Lemma configured_depths_witness :
  exists out,
    header 4 Scenario.custom_grid 7 = Some (out, 7)
    /\ Emitted [Lit "G0 Z"; Fix 3 (Binary64.of_Z 2);
                Lit " ( Move Z to probe height )"; endl] out
    /\ Emitted [Lit "G31"; Lit " Z"; Fix 3 (Binary64.dec (-1) 1); Lit " F"]
         out.
Proof.
  destruct (header 4 Scenario.custom_grid 7) as [[out oc]|] eqn:E;
    [|vm_compute in E; discriminate E].
  assert (Hoc : oc = 7) by (vm_compute in E; inversion E; reflexivity).
  subst oc. exists out. split; [reflexivity|].
  assert (Hc : conf Scenario.custom_grid
               = fst (fst (make_settings Scenario.fail_mm Scenario.fail_in
                             (Scenario.opts_10 "custom") 100 1
                             (Binary64.of_Z 0) (Binary64.of_Z 0)
                             (Binary64.of_Z 0) Scenario.single_tile)))
    by reflexivity.
  assert (Hfeed : feedrate
                    (fst (fst (make_settings Scenario.fail_mm Scenario.fail_in
                                 (Scenario.opts_10 "custom") 100 1
                                 (Binary64.of_Z 0) (Binary64.of_Z 0)
                                 (Binary64.of_Z 0) Scenario.single_tile)))
                  <> [])
    by (vm_compute; discriminate).
  destruct (@configured_depths _ _ Scenario.fail_mm Scenario.fail_in
              (Scenario.opts_10 "custom") 100 1
              (Binary64.of_Z 0) (Binary64.of_Z 0) (Binary64.of_Z 0)
              Scenario.single_tile)
    as (_ & _ & _ & _ & Hheader & _).
  destruct (Hheader Scenario.custom_grid 4%nat 7 7 out Hc E)
    as (_ & _ & Hprobing).
  destruct (Hprobing Hfeed) as [Hheight Hdepth].
  split.
  - vm_compute in Hheight. vm_compute. exact Hheight.
  - vm_compute in Hdepth. vm_compute. exact Hdepth.
Defined.
(** * A shallow embedding of [src/evaluation.h]

    The header declares a small graph of evaluation nodes ([EvalNode] and
    its five derived classes) and an [EvaluationContext] that owns named
    expressions and variables.  Nodes are shared through
    [std::shared_ptr] and carry a mutable cache, so the embedding keeps
    an explicit store of nodes addressed by location; [double] is the
    kernel's binary64 type, on which [is_nan] is [std::isnan].  A node
    lives as long as something points to it, so the store never frees
    one.  [EvaluationContext::setVariable] and the destructor of
    [EvalNode] are only declared in the header and are not modelled. *)

From Stdlib Require Import Floats.PrimFloat.
From stdpp Require Import base list strings gmap.

Open Scope string_scope.
Open Scope list_scope.

(** ** Data model *)

Abbreviation double := float.

(** A location in the store; locations are handed out in allocation order. *)
Abbreviation loc := nat.

(** [std::shared_ptr<EvalNode>]: [None] is the empty pointer. *)
Abbreviation Ptr := (option nat).

(** The derived classes with their own data members.  [ConstantNode]
    has none: its value lives in the base class cache. *)
Inductive variant :=
| ExpressionNode (d_expression : Ptr) (d_name : string)
| ConstantNode
| VariableNode (d_needCalc : bool) (d_name : string)
| UnaryOperatorNode (d_node : Ptr) (d_function : double -> double)
| BinaryOperatorNode (d_leftNode d_rightNode : Ptr)
                     (d_function : double -> double -> double).

(** An object of class [EvalNode]: the base member [d_cachedValue] and
    the derived part. *)
Record EvalNode := mkNode { d_cachedValue : double; derived : variant }.

(** One line written to [std::cout].  A double streamed after the text
    is kept as a value instead of being formatted. *)
Inductive line :=
| Text (s : string)
| TextValue (s : string) (value : double).

Record world := mkWorld { heap : list EvalNode; cout : list line }.

(** ** Results and the state monad of the member functions *)

(** [Throw what] is [throw std::runtime_error(what)].  [Undef] is
    undefined behaviour: dereferencing an empty or dangling pointer, or a
    pointer to an object of the wrong class.  [OutOfFuel] only arises
    when the recursion bound of the embedding is exhausted. *)
Inductive res (A : Type) :=
| Ok (a : A)
| Throw (what : string)
| Undef
| OutOfFuel.
Arguments Ok {A} a.
Arguments Throw {A} what.
Arguments Undef {A}.
Arguments OutOfFuel {A}.

Definition res_bind {A B} (r : res A) (k : A -> res B) : res B :=
  match r with
  | Ok a => k a
  | Throw what => Throw what
  | Undef => Undef
  | OutOfFuel => OutOfFuel
  end.

Notation "'let?' x ':=' r 'in' k" := (res_bind r (fun x => k))
  (at level 10, x pattern, r at level 100, k at level 200).

(** A member function that may write the store: the world at the point
    of a [Throw] is the world the handler sees. *)
Definition M (A : Type) := world -> res A * world.

Definition ret {A} (a : A) : M A := fun w => (Ok a, w).

Definition bind {A B} (m : M A) (k : A -> M B) : M B := fun w =>
  match m w with
  | (Ok a, w') => k a w'
  | (Throw what, w') => (Throw what, w')
  | (Undef, w') => (Undef, w')
  | (OutOfFuel, w') => (OutOfFuel, w')
  end.

Notation "'let*' x ':=' m 'in' k" := (bind m (fun x => k))
  (at level 10, x pattern, m at level 100, k at level 200).

(** A [const] computation on the store. *)
Definition query {A} (f : list EvalNode -> res A) : M A :=
  fun w => (f (heap w), w).

Definition throw {A} (what : string) : M A := fun w => (Throw what, w).

Definition undefined {A} : M A := fun w => (Undef, w).

Definition store (l : loc) (n : EvalNode) : M unit :=
  fun w => (Ok tt, mkWorld (<[l := n]> (heap w)) (cout w)).

Definition print (s : line) : M unit :=
  fun w => (Ok tt, mkWorld (heap w) (cout w ++ [s])).

(** [std::make_shared]: the new object gets the next location. *)
Definition alloc (n : EvalNode) : M Ptr :=
  fun w => (Ok (Some (length (heap w))), mkWorld (heap w ++ [n]) (cout w)).

Fixpoint for_each {A} (f : A -> M unit) (xs : list A) : M unit :=
  match xs with
  | [] => ret tt
  | x :: xs' => let* _ := f x in for_each f xs'
  end.

(** [p->]: the object a pointer designates. *)
Definition deref (h : list EvalNode) (p : Ptr) : res (loc * EvalNode) :=
  match p with
  | None => Undef
  | Some l =>
      match h !! l with
      | Some n => Ok (l, n)
      | None => Undef
      end
  end.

────

Retype the entries above exactly, but only from the line containing "(Binary64.of_Z 0) (Binary64.of_Z 0) (Binary64.of_Z" through the line containing "Abbreviation double := float.", both included.

              (Binary64.of_Z 0) (Binary64.of_Z 0) (Binary64.of_Z 0)
              Scenario.single_tile)
    as (_ & _ & _ & _ & Hheader & _).
  destruct (Hheader Scenario.custom_grid 4%nat 7 7 out Hc E)
    as (_ & _ & Hprobing).
  destruct (Hprobing Hfeed) as [Hheight Hdepth].
  split.
  - vm_compute in Hheight. vm_compute. exact Hheight.
  - vm_compute in Hdepth. vm_compute. exact Hdepth.
Defined.
(** * A shallow embedding of [src/evaluation.h]

    The header declares a small graph of evaluation nodes ([EvalNode] and
    its five derived classes) and an [EvaluationContext] that owns named
    expressions and variables.  Nodes are shared through
    [std::shared_ptr] and carry a mutable cache, so the embedding keeps
    an explicit store of nodes addressed by location; [double] is the
    kernel's binary64 type, on which [is_nan] is [std::isnan].  A node
    lives as long as something points to it, so the store never frees
    one.  [EvaluationContext::setVariable] and the destructor of
    [EvalNode] are only declared in the header and are not modelled. *)

From Stdlib Require Import Floats.PrimFloat.
From stdpp Require Import base list strings gmap.

Open Scope string_scope.
Open Scope list_scope.

(** ** Data model *)

Abbreviation double := float.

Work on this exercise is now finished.